Wednesday 21 March 2018

Two charities share in €3.4m prize draw profits

Jerry Buttimer, TD. Photo: Tom Burke
Jerry Buttimer, TD. Photo: Tom Burke

Eilish O'Regan Health Correspondent

REHAB and the Central Remedial Clinic have shared in the €3.4m proceeds of a fundraising organisation which offers monthly prize draws.

The profits generated by the Care Trust, which is part-owned by both charities, delivered around €1.7m to each of them last year.

The Care Trust asks members of the public to contribute €15 or more each month to be included in the prize draw. Proceeds go to both disability bodies and the Mater Hospital.

A separate subsidiary of Rehab, the Polio Fellowship of Ireland, has also received more than €500,000 in the last three years in compensation from the Charitable Lotteries Fund.

This is the fund which paid Rehab more than €10m over the same three years to support its lottery, which had card sales of more than €4m but profits of less than €10,000 in a year.

The Polio Fellowship of Ireland was set up in the 1960s and provides day services to people with a disability. Its latest accounts noted the reduction in funding from the Charitable Lotteries Fund, which is being wound down.

It also had cuts in funding from the HSE, ending up with a deficit of €13,758 in 2011.

The different funding streams of Rehab and other charities which are in receipt of public and charity funds is to come under the scrutiny of a second Oireachtas committee. The Joint Oireachtas Committee on Health and Children decided yesterday to write to all these Section 39 organisations in relation to funding and remuneration.

This follows moves by the Dail Committee on Public Accounts to also ask the HSE for a copy of the report it will draw up on salary levels in these organisations.
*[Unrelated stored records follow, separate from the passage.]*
(** ** C2: ordering two strings *)

(** C2, on the code.  [valueCompare] orders two strings by their byte
    lengths, not by their rune counts: the one-rune string e-acute is not
    lt the two-rune string ab, because both have two bytes. *)
Theorem valueCompare_strings_by_byte_length (mathutil_ToInt64 : any -> option Z) :
  validate.valueCompare mathutil_ToInt64 (IVal (VString e_acute)) (IVal (VString "ab")) "lt"
  = false
  /\ validate.compareInt64 (utf8.RuneCountInString e_acute)
                           (utf8.RuneCountInString "ab") "lt" = true
  /\ (forall (a b op : string),
        len_string a < 2 ^ 63 -> len_string b < 2 ^ 63 ->
        validate.valueCompare mathutil_ToInt64 (IVal (VString a)) (IVal (VString b)) op
        = validate.compareInt64 (len_string a) (len_string b) op).
Proof.
  split; [reflexivity|]. split; [reflexivity|].
  intros a b op Ha Hb. cbn [validate.valueCompare].
  pose proof (len_string_nonneg a). pose proof (len_string_nonneg b).
  rewrite !int64_small by (unfold in_int64; lia). reflexivity.
Qed.

(** ** C3: ordering two numbers *)

(** C3, on the code.  With an integer first operand and a float second
    operand [compareIntFloat] never converts to float: it converts both
    operands to int64 and compares those.  So 3 is not lt 3.5, while as
    floats 3 is lt 3.5. *)
Theorem compareIntFloat_float_second_operand
  (mathutil_Int64 : any -> option Z) (mathutil_ToFloat : any -> option spec_float)
  (w : IntSize) (i : Z) (f : spec_float) (op : string) :
  validate.compareIntFloat mathutil_Int64 mathutil_ToFloat
    (IVal (VInt w i)) (IVal (VFloat F64 f)) op
  = match mathutil_Int64 (IVal (VInt w i)), mathutil_Int64 (IVal (VFloat F64 f)) with
    | Some a, Some b => validate.compareInt64 a b op
    | _, _ => false
    end
  /\ validate.compareIntFloat mathutil.Int64 mathutil.ToFloat
       (IVal (VInt I0 3)) (IVal (VFloat F64 mathutil.three_and_a_half)) "lt" = false
  /\ validate.compareFloat64 (mathutil.float64_of_int 3) mathutil.three_and_a_half "lt"
     = true
  /\ validate.compareIntFloat mathutil.Int64 mathutil.ToFloat
       (IVal (VFloat F64 mathutil.three_and_a_half)) (IVal (VInt I0 4)) "lt" = true.
Proof.
  split; [|repeat split; reflexivity].
  cbn [validate.compareIntFloat].
  destruct (mathutil_Int64 (IVal (VInt w i))); [|reflexivity].
  destruct (mathutil_Int64 (IVal (VFloat F64 f))); reflexivity.
Qed.

(** ** C5: membership *)

Lemma catch_returns {A : Type} (body : result A) (handler : PanicVal -> A) :
  exists a, catch body handler = Ok a.
Proof. destruct body; cbn; eauto. Qed.

(** C5, on the code.  [includeElement] reads the type of the container
    before it installs its deferred [recover]: a nil container makes that
    read panic and the panic reaches the caller.  For every other container
    the call returns, whatever [IsEqual] does, and a container without
    length or index, such as an integer, is reported as (false, false). *)
Theorem includeElement_nil_container_panics
  (IsEqual : any -> any -> result bool) (element : any) :
  validate.includeElement IsEqual INil element
  = Panic (ValueError "reflect.Value.Type" "invalid")
  /\ (forall v : Value, Value.IsValid v = true ->
        exists ok found,
          validate.includeElement IsEqual (IVal v) element = Ok (ok, found))
  /\ validate.includeElement IsEqual (IVal (VInt I0 42)) element = Ok (false, false).
Proof.
  split; [reflexivity|]. split; [|reflexivity].
  intros v Hv. unfold validate.includeElement, Value.TypeKind.
  cbn [ValueOf]. unfold Value.IsValid in Hv.
  destruct (Value.Kind v) eqn:HK; try discriminate; cbn [bind];
    try (match goal with
         | |- exists ok found, catch ?b ?h = _ =>
             destruct (catch_returns b h) as [[ok found] E];
             exists ok, found; exact E
         end).
  eauto.
Qed.

(** ** C6: the signature of a registered function *)

Lemma Type_eqb_eq (a b : Type_) : Type_eqb a b = true <-> a = b.
Proof.
  unfold Type_eqb. destruct a as [na ka], b as [nb kb]. cbn. split.
  - intros H. apply andb_prop in H. destruct H as [H1 H2].
    apply String.eqb_eq in H1. apply Kind_eqb_eq in H2. now subst.
  - intros H. injection H as -> ->. now rewrite String.eqb_refl, Kind_eqb_refl.
Qed.

Lemma Kind_Func_shape (v : Value) :
  Kind_eqb (Value.Kind v) Func = true -> exists sig code, underlying v = VFunc sig code.
Proof.
  unfold Value.Kind.
  destruct (underlying v) as [| | w ? | w ? | w ? | w ? ? | | | | | | | | | | | ? ?];
    try destruct w; cbn; try discriminate; eauto.
Qed.

Lemma goodFunc_shape (sig : FuncType) :
  (validate.goodFunc sig = Ok true /\ filter_shape sig)
  \/ (validate.goodFunc sig = Ok false /\ ~ filter_shape sig).
Proof.
  unfold validate.goodFunc, filter_shape, NumOut, Out, NumOut.
  change (Z.to_nat 1) with 1%nat.
  destruct (Outs sig) as [|t0 [|t1 [|t2 rest]]] eqn:HO.
  - right. split; [reflexivity|]. intros [[t H]|[t H]]; discriminate.
  - left. split; [reflexivity|]. left. eauto.
  - cbn. destruct (Type_eqb t1 validate.errorType) eqn:HE.
    + left. split; [reflexivity|]. right. apply Type_eqb_eq in HE. subst. eauto.
    + right. split; [reflexivity|]. intros [[t H]|[t H]]; [discriminate|].
      injection H as _ H. subst t1. rewrite (proj2 (Type_eqb_eq _ _) eq_refl) in HE.
      discriminate.
  - right. split.
    + cbn [List.length]. rewrite !Nat2Z.inj_succ.
      destruct (Z.succ (Z.succ (Z.succ (Z.of_nat (List.length rest)))) =? 1) eqn:E1;
        [apply Z.eqb_eq in E1; lia|].
      destruct (Z.succ (Z.succ (Z.succ (Z.of_nat (List.length rest)))) =? 2) eqn:E2;
        [apply Z.eqb_eq in E2; lia|]. reflexivity.
    + intros [[t H]|[t H]]; discriminate.
Qed.

Lemma validator_out_shape (sig : FuncType) :
  ((if negb (NumOut sig =? 1) then Ok true
    else out0 <- Out sig 0 ;; Ok (negb (Kind_eqb (Type_Kind out0) Bool))) = Ok false
   /\ validator_shape sig)
  \/ ((if negb (NumOut sig =? 1) then Ok true
       else out0 <- Out sig 0 ;; Ok (negb (Kind_eqb (Type_Kind out0) Bool))) = Ok true
      /\ ~ validator_shape sig).
Proof.
  unfold validator_shape, NumOut, Out, NumOut.
  change (Z.to_nat 0) with 0%nat.
  destruct (Outs sig) as [|t0 [|t1 rest]] eqn:HO.
  - right. split; [reflexivity|]. intros [t [H _]]. discriminate.
  - cbn. destruct (Kind_eqb (Type_Kind t0) Bool) eqn:HK.
    + left. split; [reflexivity|]. apply Kind_eqb_eq in HK. eauto.
    + right. split; [reflexivity|]. intros [t [H Hb]]. injection H as <-.
      rewrite Hb in HK. discriminate.
  - right. split.
    + cbn [List.length]. rewrite !Nat2Z.inj_succ.
      destruct (Z.succ (Z.succ (Z.of_nat (List.length rest))) =? 1) eqn:E1;
        [apply Z.eqb_eq in E1; lia|]. reflexivity.
    + intros [t [H _]]. discriminate.
Qed.

Lemma func_with_parameter_unique (v fv : Value) (sig sig' : FuncType) (code : option FuncId) :
  underlying v = VFunc sig code -> func_with_parameter (IVal v) fv sig' ->
  sig' = sig /\ fv = v.
Proof.
  intros U [H [[code' U'] _]]. injection H as <-.
  rewrite U in U'. injection U' as <- _. auto.
Qed.

Ltac by_panicf_now := unfold by_panicf, validate.panicf; eexists; reflexivity.

Lemma checkValidatorFunc_spec
  (unicode_IsLetter unicode_IsDigit : Z -> bool) (name : string) (fn : any) :
  match validate.checkValidatorFunc unicode_IsLetter unicode_IsDigit name fn with
  | Ok fv =>
      validate.goodName unicode_IsLetter unicode_IsDigit name = true
      /\ exists sig, func_with_parameter fn fv sig /\ validator_shape sig
  | Panic p =>
      by_panicf p
      /\ ~ (validate.goodName unicode_IsLetter unicode_IsDigit name = true
            /\ exists fv sig, func_with_parameter fn fv sig /\ validator_shape sig)
  end.
Proof.
  unfold validate.checkValidatorFunc.
  destruct (validate.goodName unicode_IsLetter unicode_IsDigit name) eqn:HN; cbn [negb].
  2:{ split; [by_panicf_now|]. intros [H _]. discriminate. }
  destruct fn as [|v]; cbn [validate.isNilAny ValueOf orb].
  { split; [by_panicf_now|]. intros [_ [fv [sig [[H _] _]]]]. discriminate. }
  destruct (Kind_eqb (Value.Kind v) Func) eqn:HK; cbn [negb].
  2:{ split; [by_panicf_now|]. intros [_ [fv [sig [[H [[code U] _]] _]]]].
      injection H as <-. unfold Value.Kind in HK. rewrite U in HK. discriminate. }
  destruct (Kind_Func_shape v HK) as [sig [code U]].
  unfold Value.FuncType_. rewrite U. cbn [bind]. unfold NumIn.
  destruct (Ins sig) as [|p ps] eqn:HI.
  { cbn [List.length Z.of_nat Z.eqb]. split; [by_panicf_now|].
    intros [_ [fv [sig' [Hf _]]]].
    destruct (func_with_parameter_unique _ _ _ _ _ U Hf) as [-> _].
    destruct Hf as [_ [_ Hne]]. now apply Hne. }
  replace (Z.of_nat (List.length (p :: ps)) =? 0) with false
    by (symmetry; apply Z.eqb_neq; cbn [List.length]; lia).
  destruct (validator_out_shape sig) as [[-> HV]|[-> HV]]; cbn [bind].
  - split; [reflexivity|]. exists sig. split; [|assumption].
    split; [reflexivity|]. split; [eauto|]. rewrite HI. discriminate.
  - split; [by_panicf_now|]. intros [_ [fv [sig' [Hf Hs]]]].
    destruct (func_with_parameter_unique _ _ _ _ _ U Hf) as [-> _]. contradiction.
Qed.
The move by the health committee will put further scrutiny on Rehab chief Angela Kerins, who is refusing to disclose her salary.
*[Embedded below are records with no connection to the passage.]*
(** * cnn/cnn.h: dimension descriptors and the expression hypergraph

    A shallow embedding of [src/cnn/cnn.h].  Values of the C++ type
    [unsigned] are numbers of [N] below [2^32], values of [unsigned short]
    are numbers of [N] below [2^16]; each conversion the header performs is
    written out as a reduction modulo the width of the target type.
    A [std::vector] is a list, indexed from 0; reading a vector outside its
    bounds is undefined behaviour in C++ and is the result [None] here. *)

From Stdlib Require Import Ascii.
From stdpp Require Import base numbers list strings pretty relations sorting.

Local Open Scope N_scope.

(** ** Machine integers *)

Definition USHRT_WIDTH : N := 16.
Definition UINT_WIDTH : N := 32.

(** Conversion of an integer value to [unsigned short]. *)
Definition to_ushort (n : N) : N := n mod 2 ^ USHRT_WIDTH.

(** Conversion of an integer value (a [size_t], for one) to [unsigned]. *)
Definition to_unsigned (n : N) : N := n mod 2 ^ UINT_WIDTH.

(** ** struct Dim *)

Module Dim.

(** [unsigned short rows; unsigned short cols;] *)
Record t : Type := mk { rows : N; cols : N }.

(** The values the two 16-bit fields can hold. *)
Definition wf (d : t) : Prop := rows d < 65536 ∧ cols d < 65536.

(** [Dim() : rows(1), cols(1) {}] *)
Definition Dim0 : t := mk (to_ushort 1) (to_ushort 1).

(** [explicit Dim(unsigned m) : rows(m), cols(1) {}] *)
Definition Dim1 (m : N) : t := mk (to_ushort m) (to_ushort 1).

(** [Dim(unsigned m, unsigned n) : rows(m), cols(n) {}] *)
Definition Dim2 (m n : N) : t := mk (to_ushort m) (to_ushort n).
Health committee chairman Jerry Buttimer said: "The committee agreed an emergency motion to contact each of the Section 39 organisations to invite them to outline the funding model and breakdown of their different sources of funding.
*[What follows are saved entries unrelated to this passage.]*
(** A container that is still requested when [pack] returns is of a version
    that [pack] does not know; its contents and keys are bytes. *)
Lemma pack_leaves_container (o : PackInput) (s' : State) :
  pack o = Resolved s' -> crx (options s') = Null ->
  is_crx3 (crxVersion (options s')) = false /\ is_crx2 (crxVersion (options s')) = false /\
  contents (options s') <> None /\ privateKey (options s') <> Undefined
  /\ publicKey (options s') <> Undefined.
Proof.
  intros Hpack Hnull.
  destruct (pack_resolved_at 11 o s' Hpack) as [s11 [Hbefore Hafter]].
  assert (Hnull11 : crx (options s11) = Null).
  { destruct (crx (options s11)) as [| | v] eqn:E; [| reflexivity |].
    - pose proof (run_keeps_resolved _ _ s11 s' finish_keeps_crx_undefined E Hafter) as H.
      cbn beta in H. congruence.
    - pose proof (run_keeps_resolved _ _ s11 s'
                    (Forall_skipn_of _ 11 _ (pack_keeps_crx v)) E Hafter) as H.
      cbn beta in H. congruence. }
  destruct (pack_prerequisites_resolved o s11 Hbefore) as [Hbytes _].
  destruct (Hbytes Hnull11) as [[priv Hpriv] [[pub Hpub] [c Hc]]].
  unfold pack_steps in Hafter. cbn [skipn] in Hafter.
  destruct (run_keeps_resolved _ _ s11 s' (finish_keeps_inputs s11)
              (conj eq_refl (conj eq_refl (conj eq_refl (conj eq_refl
                 (conj eq_refl eq_refl))))) Hafter)
    as [Hpriv' [Hpub' [_ [Hc' _]]]].
  rewrite Hpriv', Hpub', Hc', Hpriv, Hpub, Hc.
  assert (Hversion : is_crx3 (crxVersion (options s')) = false
                     /\ is_crx2 (crxVersion (options s')) = false).
  { refine (pack_establishes 11 _
              (fun s => crx (options s) = Null ->
                        is_crx3 (crxVersion (options s)) = false
                        /\ is_crx2 (crxVersion (options s)) = false)
              eq_refl resolve_crx_settles _ o s' Hpack Hnull).
    unfold pack_steps. cbn [skipn].
    repeat (apply Forall_cons; [| try apply Forall_nil]);
      intros s H; unfold_steps; split_cases; subst; cbn; try exact H;
      intros Hn; apply H; exact Hn. }
  destruct Hversion as [H3 H2]. repeat split; try assumption; discriminate.
Qed.

(** When [pack] returns, nothing is left for it to do. *)
Lemma pack_settled (o : PackInput) (s' : State) :
  pack o = Resolved s' -> settled (options s').
Proof.
  intros Hpack. unfold settled. repeat match goal with |- _ /\ _ => split end.
  - refine (pack_establishes 0 _ _ eq_refl load_privateKey_settles _ o s' Hpack).
    unfold pack_steps. cbn [skipn].
    repeat (apply Forall_cons; [| try apply Forall_nil]);
      intros s H; unfold_steps; split_cases; subst; cbn;
      repeat match goal with
             | E : ?x = _ |- context [?x] => rewrite E
             end;
      auto using not_path_promote; try (intros q Hq; discriminate Hq).
  - refine (pack_establishes 1 _ _ eq_refl load_publicKey_settles _ o s' Hpack).
    unfold pack_steps. cbn [skipn].
    repeat (apply Forall_cons; [| try apply Forall_nil]);
      intros s H; unfold_steps; split_cases; subst; cbn;
      repeat match goal with
             | E : ?x = _ |- context [?x] => rewrite E
             end;
      auto using not_path_promote; try (intros q Hq; discriminate Hq).
  - refine (pack_establishes 10 _ _ eq_refl resolve_contents_settles _ o s' Hpack).
    unfold pack_steps. cbn [skipn]. steps_keep.
  - refine (pack_establishes 8 _ _ eq_refl resolve_privateKey_settles _ o s' Hpack).
    unfold pack_steps. cbn [skipn]. steps_keep.
  - refine (pack_establishes 9 _ _ eq_refl resolve_publicKey_settles _ o s' Hpack).
    unfold pack_steps. cbn [skipn]. steps_keep.
  - refine (pack_establishes 12 _ _ eq_refl resolve_id_settles _ o s' Hpack).
    unfold pack_steps. cbn [skipn]. steps_keep.
  - refine (pack_establishes 13 _ _ eq_refl resolve_extVersion_settles _ o s' Hpack).
    unfold pack_steps. cbn [skipn]. steps_keep.
  - refine (pack_establishes 14 _ _ eq_refl resolve_minChromeVersion_settles _ o s' Hpack).
    unfold pack_steps. cbn [skipn]. steps_keep.
  - refine (pack_establishes 15 _ _ eq_refl resolve_updateXML_settles _ o s' Hpack).
    unfold pack_steps. cbn [skipn]. steps_keep.
  - intros Hnull. exact (pack_leaves_container o s' Hpack Hnull).
Qed.

(** On a state that is settled every step returns the state as it is. *)
Lemma settled_idle (s : State) : settled (options s) -> run pack_steps s = Resolved s.
Proof.
  intros [Hpriv [Hpub [Hc [Hpriv' [Hpub' [Hid [Hext [Hmin [Hxml Hcrx]]]]]]]]].
  assert (H1 : load_privateKey s = Resolved s).
  { unfold load_privateKey. destruct (privateKey (options s)) as [| | [b | p]];
      try reflexivity. exfalso. eapply Hpriv. reflexivity. }
  assert (H2 : load_publicKey s = Resolved s).
  { unfold load_publicKey. destruct (publicKey (options s)) as [| | [b | p]];
      try reflexivity. exfalso. eapply Hpub. reflexivity. }
  assert (H3 : cascade_updateXML s = Resolved s)
    by (unfold cascade_updateXML; destruct (updateXML (options s)); congruence).
  assert (H4 : cascade_extVersion s = Resolved s)
    by (unfold cascade_extVersion; destruct (extVersion (options s)); congruence).
  assert (H5 : cascade_minChromeVersion s = Resolved s)
    by (unfold cascade_minChromeVersion; destruct (minChromeVersion (options s));
        congruence).
  assert (H6 : cascade_crx s = Resolved s).
  { unfold cascade_crx. destruct (crx (options s)) eqn:E; try reflexivity.
    destruct (Hcrx eq_refl) as [_ [_ [Hcontents [Hpriv0 Hpub0]]]].
    destruct (contents (options s)) as [c |]; [| contradiction].
    destruct s as [o t]. unfold assign. cbn [options trace] in *. f_equal. f_equal.
    destruct o. cbn in *.
    destruct privateKey0; try contradiction; destruct publicKey0; try contradiction;
      reflexivity. }
  assert (H7 : cascade_id s = Resolved s)
    by (unfold cascade_id; destruct (id (options s)); congruence).
  assert (H8 : cascade_publicKey s = Resolved s)
    by (unfold cascade_publicKey; destruct (publicKey (options s)); congruence).
  assert (H9 : resolve_privateKey s = Resolved s)
    by (unfold resolve_privateKey; destruct (privateKey (options s)); congruence).
  assert (H10 : resolve_publicKey s = Resolved s)
    by (unfold resolve_publicKey; destruct (publicKey (options s)); congruence).
  assert (H11 : resolve_contents s = Resolved s).
  { unfold resolve_contents. destruct (contents (options s)) as [[b | p] |];
      try reflexivity. exfalso. eapply Hc. reflexivity. }
  assert (H12 : resolve_crx s = Resolved s).
  { unfold resolve_crx. destruct (crx (options s)) eqn:E; try reflexivity.
    destruct (Hcrx eq_refl) as [-> [-> _]]. reflexivity. }
  assert (H13 : resolve_id s = Resolved s)
    by (unfold resolve_id; destruct (id (options s)); congruence).
  assert (H14 : resolve_extVersion s = Resolved s)
    by (unfold resolve_extVersion; destruct (extVersion (options s)); congruence).
  assert (H15 : resolve_minChromeVersion s = Resolved s)
    by (unfold resolve_minChromeVersion; destruct (minChromeVersion (options s));
        congruence).
  assert (H16 : resolve_updateXML s = Resolved s)
    by (unfold resolve_updateXML; destruct (updateXML (options s)); congruence).
  unfold pack_steps.
  rewrite run_cons, H1, run_cons, H2, run_cons, H3, run_cons, H4, run_cons, H5, run_cons, H6,
    run_cons, H7, run_cons, H8, run_cons, H9, run_cons, H10, run_cons, H11, run_cons, H12,
    run_cons, H13, run_cons, H14, run_cons, H15, run_cons, H16.
  reflexivity.
Qed.

(** X27.  [pack] is idempotent: a record that [pack] has returned is settled, and
    [pack] returns it again as it is, having called nothing. *)
Theorem pack_idempotent (o : PackInput) (s' : State) :
  pack o = Resolved s' ->
  settled (options s') /\ pack (options s') = Resolved (start (options s')).
Proof.
  intros Hpack. pose proof (pack_settled o s' Hpack) as Hsettled.
  split; [exact Hsettled |]. apply (settled_idle (start (options s'))). exact Hsettled.
Qed.

(** X28.  With nothing requested that [pack] can make and nothing given as a
    path, [pack] returns its argument as it is and calls nothing. *)
Theorem pack_nothing_to_do (o : PackInput) :
  settled o -> pack o = Resolved (start o).
Proof. intros Hsettled. apply (settled_idle (start o)). exact Hsettled. Qed.

End PackCrx.

Arguments contents {RSA} _.
Arguments privateKey {RSA} _.
Arguments keySize {RSA} _.
Arguments publicKey {RSA} _.
Arguments rsa {RSA} _.
Arguments id {RSA} _.
Arguments crx {RSA} _.
Arguments crxVersion {RSA} _.
Arguments crxUrl {RSA} _.
Arguments updateXML {RSA} _.
Arguments extVersion {RSA} _.
Arguments minChromeVersion {RSA} _.
Arguments manifest {RSA} _.
Arguments options {RSA} _.
Arguments trace {RSA} _.
Arguments Build_State {RSA} _ _.
Arguments Resolved {RSA} _.
Arguments Rejected {RSA} _ _.
Arguments no_options {RSA}.
Arguments final {RSA} _.
Arguments no_key_generated {RSA} _.
Arguments set_contents {RSA} _ _.
Arguments set_privateKey {RSA} _ _.
Arguments set_publicKey {RSA} _ _.
Arguments set_crx {RSA} _ _.
Arguments set_crxVersion {RSA} _ _.
Arguments set_updateXML {RSA} _ _.
Arguments set_minChromeVersion {RSA} _ _.
Arguments set_manifest {RSA} _ _.

(** * Examples

    The theorems at concrete inputs, with the stand-ins of [Toy] for the
    primitives, and the inputs at which a statement of the specification
    fails. *)

Lemma Toy_sha256_length (m : Uint8Array) : List.length (Toy.sha256 m) = 32%nat.
Proof.
  unfold Toy.sha256. rewrite List.length_firstn, List.length_app, List.repeat_length. lia.
Qed.

(** [pack] with the stand-ins. *)
Notation "'toy_pack'" :=
  (pack Toy.sha256 Toy.RSA Toy.RSA_import Toy.RSA_sign Toy.RSA_exportKey Toy.RSA_generate
     Toy.readFile Toy.packContents).

(** ** Version 2 *)

(** A version 2 container that declares a key of 5 bytes and a signature of
    5 bytes and holds 2 bytes after its header. *)
Lemma unpack_crx2_overrun_witness :
  unpack (whole (kSignature ++ le_split 4 2 ++ le_split 4 5 ++ le_split 4 5
                 ++ [Byte.x07; Byte.x08]))
  = Return (UnpackedCrx2 [] [Byte.x07; Byte.x08] []).
Proof.
  apply (unpack_crx2_overrun 5 5 [Byte.x07; Byte.x08]); [lia | lia | vm_compute; reflexivity].
Defined.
"They will also be asked to outline the remuneration received by all executive staff and the funding source from which such remuneration is derived in terms of public and private sources or the percentage of each.

"We will also ask the organisations to outline any decline in public support for their fundraising efforts or other supports following revelations about other agencies in recent months.

"We will also be asking the HSE to supply the committee with a detailed evaluation of the situation."

The chairman said he was appealing to the public to continue supporting charities and the very important services they provide to the most vulnerable in society.